Les voiles inconnues se firent plus fréquentes au nord de Yaros. Ils se trouvaient très près de Yunkaï, et la côte, entre la Cité Jaune et Meereen, devait grouiller de navires de commerce et de ravitailleurs qui allaient et venaient, aussi Victarion guida-t-il la Flotte de Fer vers des eaux plus profondes, hors de vue de la terre. Même là, ils croisaient d’autres vaisseaux. « Que nul n’échappe pour avertir nos ennemis », ordonna le capitaine fer-né. Nul n’échappa.

La mer était verte et le ciel gris le matin où le Deuil, la Garce guerrière et le Fer Vainqueur de Victarion capturèrent la galère d’esclaves de Yunkaï dans les eaux au plein nord de la Cité Jaune. Dans ses cales se trouvaient vingt jouvenceaux parfumés et quatre-vingts filles, destinés aux maisons de plaisir de Lys. L’équipage n’aurait jamais imaginé rencontrer un péril si près de leurs eaux, et les Fer-nés eurent peu de mal à s’en emparer. Elle s’appelait la Pucelle Consentante.

Victarion passa les esclavagistes au fil de l’épée, puis il envoya ses hommes dans la cale libérer les rameurs de leurs chaînes. « À présent, vous ramez pour moi. Ramez dur, et vous prospérerez. » Il partagea les filles entre ses capitaines. « Les Lysiens auraient fait de vous des catins, leur annonça-t-il, mais nous vous avons sauvées. Vous ne devez plus désormais servir qu’un seul homme au lieu d’une multitude. Celles qui contenteront leur capitaine pourront devenir femmes-sel, un statut honorable. » Il ligota les garçons parfumés de chaînes et les précipita à la mer. C’étaient des créatures contre nature, et le navire sentit meilleur dès qu’il fut débarrassé de leur présence.

Pour lui-même, Victarion se réserva les sept plus belles filles. L’une avait des cheveux d’or roux et des taches de rousseur sur les seins. Une autre s’épilait entièrement. Une autre encore, timide comme une souris, avait des cheveux et des yeux marron. Une avait les plus gros seins qu’il ait jamais vus. La cinquième était une créature toute menue, aux cheveux noirs et raides et à la peau dorée. Elle avait des yeux de la couleur de l’ambre. La sixième était blanche comme le lait, avec des anneaux d’or passés dans la pointe de ses seins et ses lèvres inférieures ; la septième, noire comme l’encre de pieuvre. Les esclavagistes de Yunkaï les avaient formées à la méthode des sept soupirs, mais ce n’était pas pour cette raison que Victarion les voulait. Sa noiraude suffisait à satisfaire ses appétits jusqu’à ce qu’il atteigne Meereen et puisse revendiquer sa reine. Un homme n’avait cure de chandelles, quand le soleil l’attendait.
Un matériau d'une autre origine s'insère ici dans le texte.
Lemma schema_test (cfg : Protocol) (version : Z) (s : string) :
  login_schema version cfg = Ok s <-> min_protocol cfg <= version <= max_protocol cfg /\ schema_of cfg version s.
Proof.
  assert (K : forall x, known_schema x = true <-> In x ["legacy"; "signed"; "signed_uuid"; "optional_uuid"; "uuid"; "backend"]%string).
  { intros x. unfold known_schema. rewrite existsb_exists. split; [intros (y & I & E); now apply String.eqb_eq in E as -> | intros I; exists x; split; [exact I | apply String.eqb_refl]]. }
  unfold login_schema. destruct (_ || _) eqn:G.
  { split; [discriminate |]. intros [R _]. apply orb_true_iff in G as [G | G]; breflect; lia. }
  breflect. assert (Kn : forall x, (if known_schema x then Ok x else Err Unsupported) = Ok s <-> x = s /\ In s ["legacy"; "signed"; "signed_uuid"; "optional_uuid"; "uuid"; "backend"]%string).
  { intros x. rewrite <- K. destruct (known_schema x) eqn:Kx; split; try discriminate; [intros [= ->]; auto | intros [-> _]; reflexivity | intros [-> X]; congruence]. }
  split.
  - intros E. split; [lia |]. destruct (login_schemas cfg !! version) as [x |] eqn:L.
    + cbn [result_bind] in E. apply Kn in E as [-> I]. now apply sc_table.
    + destruct (_ && _) eqn:R1 in E; [breflect; cbn [result_bind] in E; apply Kn in E as [<- _]; apply sc_legacy; [done | lia] |].
      destruct (Z.eqb_spec version 759); [cbn [result_bind] in E; apply Kn in E as [<- _]; now apply sc_signed |].
      destruct (Z.eqb_spec version 760); [cbn [result_bind] in E; apply Kn in E as [<- _]; now apply sc_signed_uuid |].
      destruct (_ && _) eqn:R2 in E; [breflect; cbn [result_bind] in E; apply Kn in E as [<- _]; apply sc_optional_uuid; [done | lia] |].
      destruct (_ && _) eqn:R3 in E; [breflect; cbn [result_bind] in E; apply Kn in E as [<- _]; apply sc_uuid; [done | lia] |].
      destruct (_ && _) eqn:R4 in E; [breflect; cbn [result_bind] in E; apply Kn in E as [F I]; apply sc_future; auto; unfold i32_max in *; lia | discriminate].
  - intros [_ S].
    destruct S as [x L I | L V | L V | L V | L V | L V | x L V F I]; rewrite L; cbn [result_bind]; [apply Kn; auto | ..].
    all: unfold i32_max; repeat lazymatch goal with |- context [if ?b then Ok _ else _] => (replace b with true by lia) || (replace b with false by lia) end;
      cbn [result_bind]; apply Kn; split; auto; try (rewrite F; exact I); cbn; auto 8.
Qed.
(* ===== verification/FrameIO.v ===== *)
(** * Reading frames from a connection ([gate/src/protocol.rs])

    [read_bounded] and [read_frame] over an arbitrary reader. The reader and the clock are the
    environment: a script of what successive clock readings return and of what arrives on the
    connection. A read may return any non-empty part of what has arrived, fail, or elapse its
    timeout; a read of no bytes is the end of the stream. [None] means the script ended while the
    operation was still waiting. *)
From S2P Require Import Prelude Machine Wire.
From stdpp Require Import base option list.
From Stdlib Require Import ZArith Lia.
Local Open Scope Z_scope.
Local Open Scope gate_scope.

(** What the next read finds. *)
Inductive Arrival : Type :=
| Chunk (bs : list Z)   (** bytes waiting; the empty chunk is the end of the stream *)
| IoError               (** the read fails *)
| Elapsed.              (** nothing arrives before the timer fires *)

Record Reader : Type := mkReader { clock : list Instant; arrivals : list Arrival }.

(** [Instant::now()]. *)
Definition now_reading (r : Reader) : option (Instant * Reader) :=
  match clock r with
  | [] => None
  | t :: rest => Some (t, mkReader rest (arrivals r))
  end.

(** [timeout_at(until, r.read(out))] with room for [want] bytes: the bytes read, a failure, or the
    timeout. Bytes that do not fit stay for the next read. *)
Inductive ReadOutcome : Type := Got (bs : list Z) | Failed | TimedOut.

Definition reader_read (r : Reader) (want : nat) : option (ReadOutcome * Reader) :=
  match arrivals r with
  | [] => None
  | Chunk bs :: rest =>
      Some (Got (take want bs),
            mkReader (clock r) (match drop want bs with [] => rest | more => Chunk more :: rest end))
  | IoError :: rest => Some (Failed, mkReader (clock r) rest)
  | Elapsed :: rest => Some (TimedOut, mkReader (clock r) rest)
  end.
(** With an enforced one, data is dropped but never invented, and what is kept is paid for. *)
Lemma limited_step (cfg : Upload) (r : Relay) (p : RelayPoll) (now : Instant) (b : Budget) :
  upload_ok cfg -> enforce cfg = true -> budget_of r = Some b -> bd_cfg b = cfg -> credit_ok b ->
  handed ClientSide (fst (poll r p now)) `sublist_of` delivered ClientSide (p, now) /\
  exists b', budget_of (snd (poll r p now)) = Some b' /\ bd_cfg b' = cfg /\ credit_ok b' /\
    bd_last b <= bd_last b' <= Z.max (bd_last b) now /\
    credit b' + Z.of_nat (length (handed ClientSide (fst (poll r p now)))) * SECOND <=
      credit b + bytes_per_second cfg * (bd_last b' - bd_last b).
Proof.
  intros Hu He Hb Hc Hk. destruct (client_read p) as [i |] eqn:C.
  - destruct p as [[] inner space | | | | | |]; try discriminate. clear C i.
    destruct (relay_poll_client r inner space now) as [m X].
    destruct (poll r _ now) as [a r1]. unfold budget_of in *. cbn [fst snd]. destruct (r_monitor r) as [t |]; [| discriminate].
    injection Hb as <-. destruct X as (res & buf & t' & E & M & ->). rewrite M. cbn [fst snd fmap option_fmap option_map].
    rewrite <- Hc in Hu, He.
    pose proof (monitored_step (mkMonitored (budget t) m (flagged t)) inner [] now Hu Hk He) as S.
    rewrite E in S. destruct S as (kept & -> & Sk & S1 & S2 & S3 & S4). cbn [app budget] in *.
    assert (D : delivered ClientSide (PollRead ClientSide inner space, now) = poll_data inner) by now destruct inner.
    rewrite D, <- Hc. unfold SECOND in *. destruct Hu as [Hr _]. split.
    + destruct res; [apply sublist_nil_l | exact Sk | apply sublist_nil_l].
    + exists (budget t'). split_and!; auto; try lia. destruct res; cbn [handed]; [cbn [length]; lia | exact S4 | cbn [length]; lia].
  - destruct (relay_poll_other r p now C) as (E & -> & ->). rewrite E. split; [apply sublist_nil_l |].
    exists b. cbn [length]. split_and!; auto; lia.
Qed.

Lemma got_limited (cfg : Upload) (r : Relay) (ps : list (RelayPoll * Instant)) (b : Budget) (until : Instant) :
  upload_ok cfg -> enforce cfg = true -> budget_of r = Some b -> bd_cfg b = cfg -> credit_ok b ->
  let l := fst (run r ps) in
  got ClientSide l `sublist_of` sent ClientSide (take (length l) ps) /\
  (bd_last b <= until -> Forall (fun x => snd x <= until) ps ->
     Z.of_nat (length (got ClientSide l)) * SECOND <= credit b + bytes_per_second cfg * (until - bd_last b)).
Proof.
  intros Hu He. revert b. cbv zeta.
  set (P := fun r (ps : list (RelayPoll * Instant)) l => forall b, budget_of r = Some b -> bd_cfg b = cfg -> credit_ok b ->
    got ClientSide l `sublist_of` sent ClientSide ps /\
    (bd_last b <= until -> Forall (fun x => snd x <= until) ps ->
       Z.of_nat (length (got ClientSide l)) * SECOND <= credit b + bytes_per_second cfg * (until - bd_last b))).
  assert (G : P r (take (length (fst (run r ps))) ps) (fst (run r ps))).
  { apply (relay_run_ind P); unfold P.
    - intros r' b _ _ [Hk _]. split; [done |]. intros Hl _. destruct Hu as [Hr _]. cbn [got flat_map length].
      unfold SECOND in *. nia.
    - intros r' p now ps' l IH b Hb Hc Hk. rewrite got_cons, sent_cons.
      destruct (limited_step cfg r' p now b Hu He Hb Hc Hk) as (Sk & b' & Hb' & Hc' & Hk' & Hl & S).
      destruct (IH b' Hb' Hc' Hk') as [I1 I2]. split; [now apply sublist_app |].
      intros Ht F. apply Forall_cons in F as [Hn F]. cbn [snd] in Hn. specialize (I2 ltac:(lia) F).
   rewrite length_app. unfold SECOND in *. lia. }
  intros b Hb Hc Hk. destruct (G b Hb Hc Hk) as [G1 G2]. split; [done |]. intros Ht F. apply G2; [done |].
  now apply Forall_take.
Qed.
End Forwarding.

(** C28: The upload budget, whatever the copy loop does. However the loop polls the two streams and
    whatever the sockets deliver: the server's bytes reach the client unaltered; without an enforced
    budget so do the client's bytes; with one, what is forwarded is what the client sent with some
    chunks left out, and at every moment at most the burst plus the rate times the time since the
    relay began. *)
Theorem relay_upload_exact (cfg : Upload) (stall hc ci : Z) (m : Metrics) (start : Instant) (ps : list (RelayPoll * Instant)) :
  upload_ok cfg ->
  let l := fst (relay_run hc ci (relay_init cfg stall hc ci m start) ps) in
  let polled := take (length l) ps in
  got ServerSide l = sent ServerSide polled /\
  got ClientSide l `sublist_of` sent ClientSide polled /\
  (enforce cfg = false \/ bytes_per_second cfg = 0 -> got ClientSide l = sent ClientSide polled) /\
  (enforce cfg = true -> bytes_per_second cfg <> 0 -> forall until,
     start <= until -> Forall (fun x => snd x <= until) ps ->
     Z.of_nat (length (got ClientSide l)) * SECOND <= burst_bytes cfg * SECOND + bytes_per_second cfg * (until - start)).
Proof.
  intros Hu. set (r := relay_init cfg stall hc ci m start). cbv zeta.
  assert (B : budget_of r = if bytes_per_second cfg =? 0 then None else Some (Budget_new cfg start))
    by (unfold r, relay_init, copy_monitor, budget_of; cbn [r_monitor]; now destruct (_ =? 0)).
  assert (U : enforce cfg = false \/ bytes_per_second cfg = 0 -> unlimited (budget_of r)).
  { rewrite B. intros D b. destruct (Z.eqb_spec (bytes_per_second cfg) 0); [done |]. intros [= <-]. cbn. now destruct D. }
  split; [apply got_server |]. split; [| split].
  - destruct (Z.eq_dec (bytes_per_second cfg) 0) as [Z | Z]; [rewrite got_unlimited by auto; done |].
    destruct (enforce cfg) eqn:E; [| rewrite got_unlimited by auto; done].
    destruct (Z.eqb_spec (bytes_per_second cfg) 0) in B; [done |].
    eapply (got_limited hc ci cfg r ps _ 0 Hu E B eq_refl). now apply Budget_new_ok.
  - intros D. apply got_unlimited; auto.
  - intros E Z until Ht F. destruct (Z.eqb_spec (bytes_per_second cfg) 0) in B; [done |].
    destruct (got_limited hc ci cfg r ps _ until Hu E B eq_refl (Budget_new_ok cfg start Hu)) as [_ G].
    exact (G Ht F).
Qed.

(** ** Deadlines *)

(** The end of a stream is seen, the client has sent something, and the outcome of an operation that
    side [d]'s guard checks. *)
Definition eof_seen (x : RelayPoll * Instant) : list Instant :=
  match x with (PollRead _ (ReadyOk []) space, t) => if 0 <? space then [t] else [] | _ => [] end.
Definition client_data (x : RelayPoll * Instant) : list Instant :=
  match x with (PollRead ClientSide (ReadyOk (_ :: _)) _, t) => [t] | _ => [] end.
Definition poll_map {A B : Type} (f : A -> B) (p : Poll A) : Poll B :=
  match p with Pending => Pending | ReadyOk a => ReadyOk (f a) | ReadyErr e => ReadyErr e end.
Definition checked (d : Side) (x : RelayPoll * Instant) : list (Poll Z * Instant) :=
  let on (d' : Side) (p : Poll Z) := if decide (d' = d) then [(p, snd x)] else [] in
  match fst x with
  | PollWrite d' p => on d' p
  | PollFlush d' p | PollShutdown d' p => on d' (poll_map (fun _ => 0) p)
  | _ => []
  end.

(** Since when operations on side [d] have been blocked without interruption. *)
Definition blocked (d : Side) (ps : list (RelayPoll * Instant)) : option Instant :=
  blocked_since None (flat_map (checked d) ps).

Lemma blocked_since_app (since : option Instant) (a b : list (Poll Z * Instant)) :
  blocked_since since (a ++ b) = blocked_since (blocked_since since a) b.
Proof. revert since. induction a as [| [[| |] t] a IH]; intros since; cbn [app blocked_since]; auto. Qed.

Section Deadlines.
Context (cfg : Upload) (stall hc ci : Z) (start : Instant).
Context (Hhc : 0 <= hc).

(** The guard of a stream after the polls [h]. *)
Definition guard_ok (h : list (RelayPoll * Instant)) (d : Side) (o : option Guarded) : Prop :=
  match o with
  | None => unprotected stall hc ci = true
  | Some g => stall_ms g = stall /\ (stall <> 0 -> timer g = (fun t => t + from_millis stall) <$> blocked d h)
  end.

Definition last_data (h : list (RelayPoll * Instant)) : Instant := default start (last (flat_map client_data h)).

Definition wait_ok (h : list (RelayPoll * Instant)) (s : RelayWait) : Prop :=
  rw_close s = (if 0 <? hc then (fun t => t + from_millis hc) <$> head (flat_map eof_seen h) else None) /\
  ac_start (rw_activity s) = start /\
  (0 < ci -> last_ms (rw_activity s) = as_millis (last_data h - start)).

Record relay_ok (h : list (RelayPoll * Instant)) (r : Relay) : Prop := {
  ro_wait : wait_ok h (r_wait r);
  ro_guards : forall d, guard_ok h d (guard_of r d) }.

(** An instant at which the relay runs: its milliseconds since the start fit into 64 bits. *)
Definition in_time (t : Instant) : Prop := start <= t /\ as_millis (t - start) < 2 ^ 64.

Lemma relay_init_ok (m : Metrics) : relay_ok [] (relay_init cfg stall hc ci m start).
Proof.
  split.
  - unfold wait_ok, last_data. cbn. rewrite Z.sub_diag. now destruct (0 <? hc).
  - intros d. assert (G : guard_of (relay_init cfg stall hc ci m start) d =
      if unprotected stall hc ci then None else Some (mkGuarded stall None m)) by now destruct d.
    rewrite G. unfold guard_ok. now destruct (unprotected stall hc ci).
Qed.

Lemma flat_map_snoc {A B : Type} (f : A -> list B) (h : list A) (x : A) : flat_map f (h ++ [x]) = flat_map f h ++ f x.
Proof. rewrite flat_map_app. cbn. now rewrite app_nil_r. Qed.

(** A check moves the guard along. *)
Lemma Guarded_check_ok {A : Type} (f : A -> Z) (h : list (RelayPoll * Instant)) (x : RelayPoll * Instant) (d : Side)
  (g : Guarded) (inner : Poll A) (now : Instant) :
  guard_ok h d (Some g) -> checked d x = [(poll_map f inner, now)] ->
  guard_ok (h ++ [x]) d (Some (snd (Guarded_check g inner now))).
Proof.
  intros [Hs Ht] Hx. unfold guard_ok, blocked in *. rewrite flat_map_snoc, Hx, blocked_since_app.
  unfold Guarded_check. destruct inner; cbn [poll_map blocked_since snd]; try done.
  rewrite Hs. destruct (Z.eqb_spec stall 0) as [E | E]; [done |]. rewrite (Ht E).
  destruct (blocked_since None (flat_map (checked d) h)) as [t |]; cbn; (destruct (_ <=? now); done).
Qed.

Lemma guard_ok_keep (h : list (RelayPoll * Instant)) (x : RelayPoll * Instant) (d : Side) (o : option Guarded) :
  checked d x = [] -> guard_ok h d o -> guard_ok (h ++ [x]) d o.
Proof. intros Hx. unfold guard_ok, blocked. rewrite flat_map_snoc, Hx, app_nil_r. done. Qed.

Lemma wait_ok_keep (h : list (RelayPoll * Instant)) (x : RelayPoll * Instant) (s : RelayWait) :
  eof_seen x = [] -> client_data x = [] -> wait_ok h s -> wait_ok (h ++ [x]) s.
Proof. intros He Hc. unfold wait_ok, last_data. now rewrite !flat_map_snoc, He, Hc, !app_nil_r. Qed.
(** The two notices of a read. *)
Lemma notice_eof_ok (h : list (RelayPoll * Instant)) (x : RelayPoll * Instant) (s : RelayWait) (b : bool) (now : Instant) :
  eof_seen x = (if b then [now] else []) -> client_data x = [] -> wait_ok h s ->
  wait_ok (h ++ [x]) (notice hc ci b EofNotified now s).
Proof.
  intros He Hd (C & A & L). unfold wait_ok, last_data. rewrite !flat_map_snoc, He, Hd, !app_nil_r.
  destruct b; cbn [notice]; [| now rewrite app_nil_r].
  unfold protected_wake. rewrite C. destruct (Z.ltb_spec 0 hc) as [P | P].
  - destruct (flat_map eof_seen h) as [| t l]; cbn [head app fmap option_fmap option_map]; cbn; [split_and!; done |].
    rewrite C. split_and!; done.
  - cbn. rewrite C. split_and!; done.
Qed.

Lemma notice_data_ok (h : list (RelayPoll * Instant)) (x : RelayPoll * Instant) (s : RelayWait) (now : Instant) :
  eof_seen x = [] -> client_data x = [now] -> in_time now -> wait_ok h s ->
  wait_ok (h ++ [x]) (notice hc ci true ClientData now s).
Proof.
  intros He Hd [Hn H64] (C & A & L). unfold wait_ok, last_data. rewrite !flat_map_snoc, He, Hd, !app_nil_r, last_snoc.
  cbn [notice protected_wake]. destruct (Z.ltb_spec 0 ci); [| split_and!; [done | done | intros; lia]]. cbn [rw_close rw_activity].
  unfold Activity_touch. cbn [ac_start last_ms default]. rewrite A. unfold u64_max, id. split_and!; auto. intros _. lia.
Qed.
(* ===== verification/Runtime.v ===== *)
(** * Runtime policy ([gate/src/runtime.rs])

    The policy feed of the controller: a prefix index for the allow and block lists, the acceptance
    of published documents, the policy of a connecting address and the feed's telemetry. Parsing a
    document is a library function and a parameter; the wall clock and the monotonic clock are
    arguments. CIDR networks are those of the [ipnet] interface. *)
From S2P Require Import Prelude Machine Net Config Limiter.
From stdpp Require Import base option list gmap.
From Stdlib Require Import ZArith Lia.
Local Open Scope Z_scope.

Definition MAX_DOCUMENT_BYTES : Z := 262144.

Section Runtime.
Context {IpNet : Type} `{IpNetLib IpNet}.

Record Wire : Type := mkWire {
  w_generation : Z; expires_unix : Z; w_mode : Z; w_observe : bool;
  allow : list IpNet; block : list IpNet }.

(** ** Prefix index *)

Record PrefixIndex : Type := mkPrefixIndex {
  small : list IpNet; v4 : list (Z * gset Z); v6 : list (Z * gset Z) }.

(** The network value of a member of one family. *)
Definition network4 (n : IpNet) : option Z := match net_network n with V4 a => Some a | V6 _ => None end.
Definition network6 (n : IpNet) : option Z := match net_network n with V6 a => Some a | V4 _ => None end.

(** [entry(prefix_len).or_default().insert(network)] for every member of the family. *)
Definition index_insert (sel : IpNet -> option Z) (m : gmap Z (gset Z)) (n : IpNet) : gmap Z (gset Z) :=
  match sel n with
  | Some a => <[net_prefix_len n := {[a]} ∪ default ∅ (m !! net_prefix_len n)]> m
  | None => m
  end.

(** [MAX.checked_shl(w - bits).unwrap_or(0)] on a [w]-bit integer. *)
Definition index_mask (w bits : Z) : Z :=
  let s := wrap 32 (w - bits) in
  if s <? w then wrap w (Z.shiftl (2 ^ w - 1) s) else 0.

(** A [BTreeMap] keyed by a [u8] is iterated in ascending order. *)
Definition index_list (w : Z) (m : gmap Z (gset Z)) : list (Z * gset Z) :=
  omap (fun bits => (fun values => (index_mask w bits, values)) <$> m !! bits) (seqZ 0 256).

Definition PrefixIndex_new (nets : list IpNet) : PrefixIndex :=
  if (length nets <=? 8)%nat then mkPrefixIndex nets [] []
  else mkPrefixIndex []
         (index_list 32 (fold_left (index_insert network4) nets ∅))
         (index_list 128 (fold_left (index_insert network6) nets ∅)).

Definition PrefixIndex_contains (i : PrefixIndex) (ip : IpAddr) : bool :=
  match small i with
  | _ :: _ => existsb (fun n => net_contains n ip) (small i)
  | [] =>
    match ip with
    | V4 raw => existsb (fun '(mask, nets) => bool_decide (Z.land raw mask ∈ nets)) (v4 i)
    | V6 raw => existsb (fun '(mask, nets) => bool_decide (Z.land raw mask ∈ nets)) (v6 i)
    end
  end.

(** ** The feed *)

Record Snapshot : Type := mkSnapshot {
  wire : Wire; received : Instant; allow_index : PrefixIndex; block_index : PrefixIndex }.

Record Runtime : Type := mkRuntime {
  r_value : option Snapshot; default_observe : bool; rejected : Z; missing : Z }.

Definition Runtime_new (d : bool) : Runtime := mkRuntime None d 0 0.

(** The lease of a snapshot is over. *)
Definition lease_over (s : Snapshot) (now_unix : Z) (now : Instant) : bool :=
  (saturating_duration_since now (received s) >? from_secs 15) || (expires_unix (wire s) <=? now_unix).

Definition Runtime_telemetry (r : Runtime) (now_unix : Z) (now : Instant) : Z * Z * Z :=
  let g := match r_value r with
    | Some s => if (saturating_duration_since now (received s) <=? from_secs 15) &&
                   (now_unix <? expires_unix (wire s))
                then w_generation (wire s) else 0
    | None => 0
    end in
  (g, rejected r, missing r).

Definition Runtime_apply (parse : list Z -> option Wire) (r : Runtime) (b : list Z)
  (now_unix : Z) (now : Instant) : bool * Runtime :=
  if Z.of_nat (length b) >? MAX_DOCUMENT_BYTES then (false, r) else
  match parse b with
  | None => (false, r)
  | Some w =>
    if (w_mode w >? 3) || (expires_unix w >? saturating_add 64 now_unix 30) ||
       (4096 <? Z.of_nat (length (allow w))) || (4096 <? Z.of_nat (length (block w)))
    then (false, r)
    else
      let publish := (true, mkRuntime
        (Some (mkSnapshot w now (PrefixIndex_new (allow w)) (PrefixIndex_new (block w))))
        (default_observe r) (rejected r) (missing r)) in
      match r_value r with
      | Some previous =>
        if w_generation w <? w_generation (wire previous) then (false, r)
        else if w_generation w =? w_generation (wire previous) then (true, r)
        else publish
      | None => publish
      end
  end.

Definition Runtime_policy (r : Runtime) (ip : IpAddr) (now_unix : Z) (now : Instant) : Policy * bool :=
  match r_value r with
  | None => (mkPolicy 0 (default_observe r) false, false)
  | Some s =>
    if lease_over s now_unix now then (mkPolicy 0 true false, false)
    else
      let ip := normalize ip in
      let exempt := PrefixIndex_contains (allow_index s) ip in
      let p := mkPolicy (w_mode (wire s)) (w_observe (wire s)) exempt in
      (p, negb (observe p) && negb exempt && PrefixIndex_contains (block_index s) ip)
  end.

(** The outcome of opening the policy file. *)
Inductive OpenError : Type := NotFound | OtherError.

Definition record_open_error (r : Runtime) (kind : OpenError) : Runtime :=
  match kind with
  | NotFound => mkRuntime (r_value r) (default_observe r) (rejected r) (wrap 64 (missing r + 1))
  | OtherError => mkRuntime (r_value r) (default_observe r) (wrap 64 (rejected r + 1)) (missing r)
  end.

(** One round of [watch]: what opening and reading the file gave. *)
Inductive FileRead : Type :=
| OpenFailed (kind : OpenError)
| ReadFailed
| Contents (b : list Z).

Definition watch_round (parse : list Z -> option Wire) (r : Runtime) (f : FileRead) (now_unix : Z)
  (now : Instant) : Runtime :=
  let reject r := mkRuntime (r_value r) (default_observe r) (wrap 64 (rejected r + 1)) (missing r) in
  match f with
  | OpenFailed kind => record_open_error r kind
  | ReadFailed => reject r
  | Contents b =>
    let '(accepted, r) := Runtime_apply parse r (take (Z.to_nat (MAX_DOCUMENT_BYTES + 1)) b) now_unix now in
    if negb accepted then reject r else r
  end.
End Runtime.

Arguments Wire IpNet : clear implicits.
Arguments PrefixIndex IpNet : clear implicits.
Arguments Snapshot IpNet : clear implicits.
Arguments Runtime IpNet : clear implicits.

(** ** The index agrees with a linear scan *)

Section Index.
Context {IpNet : Type} `{IpNetLaws IpNet}.

Lemma index_insert_lookup (sel : IpNet -> option Z) (nets : list IpNet) :
  forall (m : gmap Z (gset Z)) (bits a : Z),
  a ∈ (default ∅ (fold_left (index_insert sel) nets m !! bits) : gset Z) <->
  a ∈ (default ∅ (m !! bits) : gset Z) \/ exists n, In n nets /\ sel n = Some a /\ net_prefix_len n = bits.
Proof.
  induction nets as [| n nets IH]; intros m bits a; cbn [fold_left In].
  { split; [now left |]. intros [? | (n & [] & _)]. done. }
  rewrite IH. unfold index_insert. destruct (sel n) as [b |] eqn:E.
  - destruct (decide (net_prefix_len n = bits)) as [<- | N].
    + rewrite lookup_insert_eq. cbn [default from_option id]. rewrite elem_of_union, elem_of_singleton. split.
      * intros [[-> | ?] | (n' & Hin & Hs & Hl)]; [right; exists n; auto | now left | right; exists n'; auto].
      * intros [? | (n' & [<- | Hin] & Hs & Hl)]; [left; now right | left; left; congruence | right; exists n'; auto].
    + rewrite lookup_insert_ne by done. split.
      * intros [? | (n' & Hin & Hs & Hl)]; [now left | right; exists n'; auto].
      * intros [? | (n' & [<- | Hin] & Hs & Hl)]; [now left | done | right; exists n'; auto].
  - split.
    + intros [? | (n' & Hin & Hs & Hl)]; [now left | right; exists n'; auto].
    + intros [? | (n' & [<- | Hin] & Hs & Hl)]; [now left | congruence | right; exists n'; auto].
Qed.

(** The mask of the index clears the host bits. *)
Lemma index_mask_land (w bits a : Z) :
  (w = 32 \/ w = 128) -> 0 <= bits <= w -> 0 <= a < 2 ^ w ->
  Z.land a (index_mask w bits) = a - a mod 2 ^ (w - bits).
Proof.
  intros Hw Hb Ha. unfold index_mask. rewrite wrap_small by lia.
  destruct (Z.ltb_spec (w - bits) w).
  - apply land_ones_high; lia.
  - assert (bits = 0) as -> by lia. rewrite Z.land_0_r, Z.sub_0_r, Z.mod_small by lia. lia.
Qed.

Lemma index_list_exists (w : Z) (m : gmap Z (gset Z)) (raw : Z) :
  existsb (fun '(mask, nets) => bool_decide (Z.land raw mask ∈ (nets : gset Z))) (index_list w m) = true <->
  exists bits, 0 <= bits < 256 /\ Z.land raw (index_mask w bits) ∈ (default ∅ (m !! bits) : gset Z).
Proof.
  unfold index_list. rewrite existsb_exists. split.
  - intros ([mask nets] & Hin & Hd). apply bool_decide_eq_true in Hd.
    apply list_elem_of_In, list_elem_of_omap in Hin as (bits & Hb & E). apply elem_of_seqZ in Hb.
    destruct (m !! bits) as [s |] eqn:Em; [| discriminate]. injection E as <- <-.
    exists bits. split; [lia |]. now rewrite Em.
  - intros (bits & Hb & Hd). destruct (m !! bits) as [s |] eqn:Em; [| now apply not_elem_of_empty in Hd].
    exists (index_mask w bits, s). split; [| now apply bool_decide_eq_true].
    apply list_elem_of_In, list_elem_of_omap. exists bits. rewrite Em. split; [| done].
    apply elem_of_seqZ. lia.
Qed.
Lemma block_aligned (k x : Z) : 0 <= k -> (x - x mod 2 ^ k) mod 2 ^ k = 0.
Proof.
  intros Hk. assert (0 < 2 ^ k) by (apply Z.pow_pos_nonneg; lia).
  pose proof (Z.div_mod x (2 ^ k) ltac:(lia)).
  replace (x - x mod 2 ^ k) with (x / 2 ^ k * 2 ^ k) by lia. apply Z.mod_mul. lia.
Qed.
Il rebaptisa la galère le Cri de l’esclavagiste. Avec elle, les vaisseaux de la Flotte de Fer comptaient soixante et un bâtiments. « Chaque navire que nous capturons nous rend plus forts, déclara Victarion à ses Fer-nés, mais désormais, les choses vont se compliquer. Demain ou le jour d’après, nous risquons de croiser des vaisseaux de guerre. Nous entrons dans les eaux de Meereen, où nous attendent les flottes de notre ennemi. Nous rencontrerons des navires esclavagistes des trois Cités de l’Esclavage, des vaisseaux de Tolos, d’Elyria et de la Nouvelle-Ghis, voire des bâtiments de Qarth. » Il veilla à ne pas évoquer les galères vertes de l’Antique Volantis qui devaient sûrement remonter le golfe de Douleur en ce moment même. « Ces esclavagistes sont de faibles créatures. Vous les avez vus fuir devant nous, entendus couiner quand nous les passions au fil de l’épée. Chaque homme parmi vous en vaut vingt des leurs, car nous seuls sommes de fer. Souvenez-vous-en la prochaine fois que nous repérerons la voilure de quelque esclavagiste. Ne faites pas de quartier et n’en espérez aucun. Quel besoin avons-nous de quartier ? Nous sommes les Fer-nés, et deux dieux veillent sur nous. Nous nous emparerons de leurs vaisseaux, écraserons leurs espoirs et changerons leur baie en sang. »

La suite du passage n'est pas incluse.